Before the
Federal Communications Commission
Washington, DC 20554

In the Matter of                                )
                                                )	RM-8653
Allocation of Spectrum in the 5 GHz Band to     )
Establish a Wireless Component of the National  )
Information Infrastructure                      )

Comments of the Center for Democracy and Technology

I. Summary and Overview

The Center for Democracy and Technology (CDT) is a non-profit, public interest research organization whose mission is to promote civil liberties and democratic values in new computer and communications technologies. CDT believes that Commission's consideration unlicensed radio spectrum for high-speed data and voice communications will have a major impact on the growth of the National Information Infrastructure and the degree to which all citizens have access to new interactive media.

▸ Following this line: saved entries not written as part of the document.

(* ===== verification/LxmfSplit.v ===== *)
(** internal/lxmfgroup/split.go: cutting a text into parts that fit a packet.
    The definitions follow the file; then what [Split] promises. *)
From S2P Require Import Prelude Text TextCut HubCore Clock Ranks People Rooms Post Commands.
Local Open Scope Z_scope.

(** ** The code *)
Definition MaxContent : Z := OnePacketText.
Definition partMarkWidth : Z := len "(99/99) ".
Definition maxParts : nat := 99.
(** "…" *)
Definition ellipsis : string := of_bytes [226; 128; 166].

Definition truncate (s : string) (max : Z) : string :=
  if len s <=? max then s
  else
    let i := max - len ellipsis in
    if i <? 0 then str_take 0 s
    else str_take (rune_floor s (Z.to_nat i)) s +:+ ellipsis.

(** The cutset of both trims. *)
Definition cut_space : string := of_bytes [32; 10].
Fixpoint cut_at (seps : list string) (window s : string) : option (string * string) :=
  match seps with
  | [] => None
  | sep :: seps' =>
    match last_index window sep with
    | Some (S i' as i) =>
      let chunk := trim_right_ascii cut_space (str_take i s) in
      if bool_decide (chunk = "") then cut_at seps' window s
      else Some (chunk, trim_left_ascii cut_space (str_drop (i + String.length sep) s))
    | _ => cut_at seps' window s
    end
  end.
Definition cut (s : string) (room : nat) : string * string :=
  if (String.length s <=? room)%nat then (s, "") else
  let window := str_take (room + 1) s in
  match cut_at [newline +:+ newline; newline; " "] window s with
  | Some r => r
  | None =>
    let i := match rune_floor s room with O => room | i => i end in
    (str_take i s, str_drop i s)
  end.

(** The loop of [Split], from a number of chunks already cut; it goes round
    [maxParts] times at most. *)
Fixpoint split_loop (fuel cut_so_far room : nat) (rest : string) : option (list string) :=
  if bool_decide (rest = "") then Some [] else
  match fuel with
  | O => None
  | S fuel' =>
    if (cut_so_far =? maxParts - 1)%nat && (room <? String.length rest)%nat
    then Some [truncate rest (Z.of_nat room)]
    else let '(chunk, next) := cut rest room in cons chunk <$> split_loop fuel' (S cut_so_far) room next
  end.
Definition mark_part (n i : Z) (c : string) : string := cat ["("; itoa i; "/"; itoa n; ") "; c].
Definition mark_parts (chunks : list string) : list string :=
  imap (fun i c => mark_part (Z.of_nat (length chunks)) (Z.of_nat i + 1) c) chunks.
Definition Split (text : string) (max : Z) : option (list string) :=
  if len text <=? max then Some [text] else
  let room := max - partMarkWidth in
  if room <? 8 then Some [truncate text max] else
  chunks ← split_loop maxParts 0 (Z.to_nat room) text;
  Some (match chunks with
        | [_] => chunks
        | _ => mark_parts chunks
        end).

Example Split_two : Split "hello, this is a longer text than fits" 30 = Some ["(1/2) hello, this is a"; "(2/2) longer text than fits"].
Proof. vm_compute. reflexivity. Qed.

(** ** What a cut does *)
Record cut_ok (s : string) (room : nat) (chunk next : string) : Prop := {
  co_len : (String.length chunk <= room)%nat;
  co_next : next = "" \/ (String.length next < String.length s)%nat;
  co_text : squeeze cut_space chunk +:+ squeeze cut_space next = squeeze cut_space s;
  co_valid : valid_string s = true -> valid_string chunk = true /\ valid_string next = true
}.
Lemma cut_space_ascii : ascii_cutset cut_space.
Proof. repeat constructor. Qed.
Lemma cut_at_ok seps s room chunk next :
  Forall (fun sep => squeeze cut_space sep = "" /\ valid_string sep = true /\
    exists c, String.get 0 sep = Some c /\ rune_start c = true) seps ->
  cut_at seps (str_take (room + 1) s) s = Some (chunk, next) -> cut_ok s room chunk next.
Proof.
  induction 1 as [|sep seps (Hsq & Hv & c & Hg & Hst) _ IH]; cbn [cut_at]; [done|].
  destruct (last_index _ sep) as [[|i']|] eqn:Hi; [done| |done]. remember (S i') as i eqn:Hi'.
  case_bool_decide as Hc; [done|]. intros [= <- <-].
  apply window_sep in Hi as (t & Hs & Ht & Hl). rewrite Ht. assert (0 < String.length sep)%nat by (destruct sep; [done|cbn; lia]).
  pose proof (trim_right_length cut_space (str_take i s)) as Hr. rewrite length_str_take in Hr.
  pose proof (f_equal String.length Hs) as Hlen. rewrite !length_str_app, length_str_take in Hlen. constructor.
  - lia.
  - right. pose proof (trim_left_length cut_space t). lia.
  - rewrite squeeze_trim_left, squeeze_trim_right. rewrite Hs at 2. rewrite !squeeze_app, Hsq. done.
  - intros Hvs. assert (boundary s i) as Hb.
    { right. right. exists c. split; [|done]. rewrite Hs. replace i with (String.length (str_take i s) + 0)%nat at 1
        by (rewrite length_str_take; lia). by rewrite get_app_r, get_app_l. }
    destruct (valid_cut s i Hvs Hb) as [H1 H2]. split; [by apply trim_right_valid; [apply cut_space_ascii|]|].
    apply trim_left_valid; [apply cut_space_ascii|]. rewrite <- Ht. rewrite <- (valid_app sep) by done.
    pose proof (f_equal (str_drop i) Hs) as Hd. rewrite str_drop_app_ge in Hd by (rewrite length_str_take; lia).
    rewrite length_str_take in Hd. replace (i - _)%nat with O in Hd by lia. rewrite str_drop_0 in Hd. rewrite Ht, <- Hd. done.
Qed.
Lemma cut_is_ok s room : (8 <= room)%nat -> cut_ok s room (cut s room).1 (cut s room).2.
Proof.
  intros Hroom. unfold cut. destruct (Nat.leb_spec (String.length s) room) as [Hl|Hl].
  { constructor; cbn; [done|by left|apply str_app_nil|done]. }
  destruct (cut_at _ _ s) as [[chunk next]|] eqn:Hc.
  { eapply cut_at_ok; [|exact Hc]. repeat constructor; by eexists. }
  pose proof (rune_floor_le s room) as Hle. destruct (rune_floor s room) as [|i'] eqn:Hf; cbn [fst snd].
  - constructor.
    + rewrite length_str_take. lia.
    + right. rewrite length_str_drop. lia.
    + by rewrite <- squeeze_app, take_drop.
    + intros Hv. pose proof (rune_floor_near s room Hv Hl). lia.
  - constructor.
    + rewrite length_str_take. lia.
    + right. rewrite length_str_drop. lia.
    + by rewrite <- squeeze_app, take_drop.
    + intros Hv. apply valid_cut; [done|]. rewrite <- Hf. apply rune_floor_boundary.
Qed.
Lemma truncate_ok s room : (3 <= room)%nat -> (room < String.length s)%nat ->
  exists kept tail, truncate s (Z.of_nat room) = kept +:+ ellipsis /\ s = kept +:+ tail /\
    (String.length (kept +:+ ellipsis) <= room)%nat /\ (valid_string s = true -> valid_string kept = true).
Proof.
  intros H3 Hl. unfold truncate, len. destruct (Z.leb_spec (Z.of_nat (String.length s)) (Z.of_nat room)); [lia|].
  change (Z.of_nat (String.length ellipsis)) with 3. destruct (Z.ltb_spec (Z.of_nat room - 3) 0); [lia|].
  set (i := rune_floor s _). exists (str_take i s), (str_drop i s). split; [done|]. split; [by rewrite take_drop|]. split.
  - rewrite length_str_app, length_str_take. change (String.length ellipsis) with 3%nat.
    pose proof (rune_floor_le s (Z.to_nat (Z.of_nat room - 3))) as Hf. fold i in Hf. lia.
  - intros Hv. apply (valid_cut s i Hv). apply rune_floor_boundary.
Qed.

(** ** What the loop does *)
(** [chunks] is all of [rest] but white space at the cuts; or as many chunks as
    there may be, of which the last ends in an ellipsis. *)
Definition keeps_text (fuel : nat) (chunks : list string) (rest : string) : Prop :=
  squeeze cut_space (cat chunks) = squeeze cut_space rest \/
  (length chunks = fuel /\ exists front kept lost, chunks = front ++ [kept +:+ ellipsis] /\
     squeeze cut_space (cat front +:+ kept) +:+ squeeze cut_space lost = squeeze cut_space rest).
Record chunks_ok (fuel room : nat) (rest : string) (chunks : list string) : Prop := {
  ck_count : (length chunks <= fuel)%nat;
  ck_some : rest <> "" -> chunks <> [];
  ck_fit : Forall (fun c => (String.length c <= room)%nat) chunks;
  ck_valid : valid_string rest = true -> Forall (fun c => valid_string c = true) chunks;
  ck_text : keeps_text fuel chunks rest
}.
Lemma keeps_text_cons fuel chunk chunks next rest :
  squeeze cut_space chunk +:+ squeeze cut_space next = squeeze cut_space rest ->
  keeps_text fuel chunks next -> keeps_text (S fuel) (chunk :: chunks) rest.
Proof.
  intros Hs [H|(Hl & front & kept & lost & -> & H)].
  - left. by rewrite cat_cons, squeeze_app, H.
  - right. split; [by rewrite <- Hl|]. exists (chunk :: front), kept, lost. split; [done|].
    by rewrite cat_cons, <- str_app_assoc, squeeze_app, <- str_app_assoc, H.
Qed.
Lemma split_loop_ok room : (8 <= room)%nat -> forall fuel cut_so_far rest,
  (cut_so_far + fuel = maxParts)%nat -> (fuel = O -> rest = "") ->
  exists chunks, split_loop fuel cut_so_far room rest = Some chunks /\ chunks_ok fuel room rest chunks.
Proof.
  intros Hroom. induction fuel as [|fuel IH]; intros k rest Hk H0; cbn [split_loop]; case_bool_decide as Hr.
  1,3: subst; exists []; (split; [done|]); constructor; [cbn; lia|done|constructor|constructor|by left].
  { by destruct Hr; apply H0. }
  destruct ((k =? maxParts - 1)%nat && (room <? String.length rest)%nat) eqn:Hlast.
  - apply andb_true_iff in Hlast as [->%Nat.eqb_eq Hl%Nat.ltb_lt].
    destruct (truncate_ok rest room ltac:(lia) Hl) as (kept & lost & -> & Hrest & Hlen & Hv).
    eexists. split; [done|]. constructor.
    + cbn. lia.
    + done.
    + by repeat constructor.
    + intros H. repeat constructor. rewrite valid_app by auto. done.
    + right. assert (fuel = O) as -> by (unfold maxParts in *; lia). split; [done|]. exists [], kept, lost. split; [done|].
      by rewrite str_app_empty, <- squeeze_app, <- Hrest.
  - destruct (cut_is_ok rest room Hroom) as [Hlen Hnext Htext Hvalid]. destruct (cut rest room) as [chunk next] eqn:Hcut. cbn [fst snd] in *.
    destruct (IH (S k) next ltac:(lia)) as (chunks & -> & [Hc Hs Hf Hv Ht]).
    { intros ->. apply andb_false_iff in Hlast as [Hlast|Hlast].
      - apply Nat.eqb_neq in Hlast. unfold maxParts in *. lia.
      - apply Nat.ltb_ge in Hlast. unfold cut in Hcut. apply Nat.leb_le in Hlast. rewrite Hlast in Hcut. by injection Hcut as _ <-. }
    eexists. split; [done|]. constructor.
    + cbn. lia.
    + done.
    + by constructor.
    + intros [H1 H2]%Hvalid. constructor; auto.
    + by eapply keeps_text_cons.
Qed.

(** ** Numbers of parts *)
Lemma itoa_small i : 0 <= i < 100 -> len (itoa i) <= 2 /\ valid_string (itoa i) = true.
Proof.
  intros Hi. assert (forallb (fun i => (len (itoa i) <=? 2) && valid_string (itoa i)) (seqZ 0 100) = true) as H
    by (vm_compute; reflexivity).
  rewrite forallb_forall in H. specialize (H i). rewrite <- list_elem_of_In, elem_of_seqZ, andb_true_iff, Z.leb_le in H. auto.
Qed.
Lemma mark_part_ok n i c room : 0 <= n < 100 -> 0 <= i < 100 -> len c <= room ->
  len (mark_part n i c) <= room + partMarkWidth /\ (valid_string c = true -> valid_string (mark_part n i c) = true).
Proof.
  intros [Hn Hnv]%itoa_small [Hi Hiv]%itoa_small Hc. unfold mark_part. rewrite !cat_cons. change (cat []) with "". split.
  - change partMarkWidth with 8. unfold len in *. rewrite !length_str_app. cbn [String.length]. lia.
  - intros Hv. rewrite (valid_app "("), (valid_app (itoa i)), (valid_app "/"), (valid_app (itoa n)), (valid_app ") ") by done.
    by rewrite str_app_nil.
Qed.
Lemma mark_parts_Forall (P : string -> Prop) chunks :
  (forall i c, (i < length chunks)%nat -> c ∈ chunks -> P (mark_part (Z.of_nat (length chunks)) (Z.of_nat i + 1) c)) ->
  Forall P (mark_parts chunks).
Proof.
  intros H. apply Forall_lookup. intros i p. unfold mark_parts. rewrite list_lookup_imap.
  intros (c & Hc & ->)%fmap_Some. apply H; [by eapply lookup_lt_Some|by eapply list_elem_of_lookup_2].
Qed.

(** ** What [Split] promises *)
(** C28. A text cut for LXMF always comes out, in [maxParts] parts at most; each
    fits the packet it is for, its number included; and if the text is valid
    UTF-8, so is each part: no cut falls inside a character. *)
Theorem Split_parts text max : 16 <= max ->
  exists parts, Split text max = Some parts /\ parts <> [] /\ (length parts <= maxParts)%nat /\
    Forall (fun p => len p <= max) parts /\
    (valid_string text = true -> Forall (fun p => valid_string p = true) parts).
Proof.
  intros Hmax. unfold Split. destruct (Z.leb_spec (len text) max) as [Hl|Hl].
  { exists [text]. split_and!; [done|done|cbn; unfold maxParts; lia|by repeat constructor|by repeat constructor]. }
  change partMarkWidth with 8. destruct (Z.ltb_spec (max - 8) 8); [lia|].
  destruct (split_loop_ok (Z.to_nat (max - 8)) ltac:(lia) maxParts 0 text ltac:(lia) ltac:(done)) as (chunks & -> & [Hc Hs Hf Hv _]).
  cbn [mbind option_bind]. assert (chunks <> []) as Hne by (apply Hs; intros ->; unfold len in Hl; cbn in Hl; lia).
  assert (forall c, c ∈ chunks -> len c <= max - 8) as Hfit.
  { intros c Hin. rewrite Forall_forall in Hf. specialize (Hf c Hin). unfold len. lia. }
  assert (Forall (fun p => len p <= max) (mark_parts chunks) /\
    (valid_string text = true -> Forall (fun p => valid_string p = true) (mark_parts chunks))) as [Hm1 Hm2].
  { unfold maxParts in Hc. split; [|intros Ht; specialize (Hv Ht); rewrite Forall_forall in Hv];
      apply mark_parts_Forall; intros i c Hi Hin;
      destruct (mark_part_ok (Z.of_nat (length chunks)) (Z.of_nat i + 1) c (max - 8)) as [Hlen Hval]; try lia; auto.
    change partMarkWidth with 8 in Hlen. lia. }
  assert (length (mark_parts chunks) = length chunks) as Hlen by apply length_imap.
  destruct chunks as [|c [|c' chunks]]; [done| |].
  - eexists. split_and!; [done|done|done| |done]. repeat constructor. specialize (Hfit c ltac:(set_solver)). lia.
  - eexists. split_and!; [done|done|by rewrite Hlen|done|done].
Qed.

CDT is concerned about the development of the NII Band from a public policy perspective inasmuch as it can advance First Amendment values in new interactive media, but we are also concerned about the development of new NII access services as a user. Our work is heavily dependent on affordable access to the NII in order to fulfill our public education and political advocacy mission. Unless we and our constituents around the country have affordable access to the NII, our ability to achieve our organizational goals will be severly limited.

II. A Gateway-free Component of the National Information Infrastructure, as proposed in Apple Computer's NII Band Petition, is in the Public Interest

New interactive media, commonly know as cyberspace, has tremendous potential to stimulate improvements in the economic, cultural, educational and political life of our country. However, its progress is stymied in part because access to the NII is limited by access bottlenecks. The world of cyberspace is flourishing with new services and a diversity of information, but gaining full participation in these services is often limited for individuals, schools, libraries, and other community and nonprofit institutions because high-bandwidth access to the NII remains expensive and scarce. In most cases, high-capacity access to the NII is available only through monopoly service providers who offer limited options at high prices. Where competitive options are available, they are often priced beyond the reach of individuals and local institutions.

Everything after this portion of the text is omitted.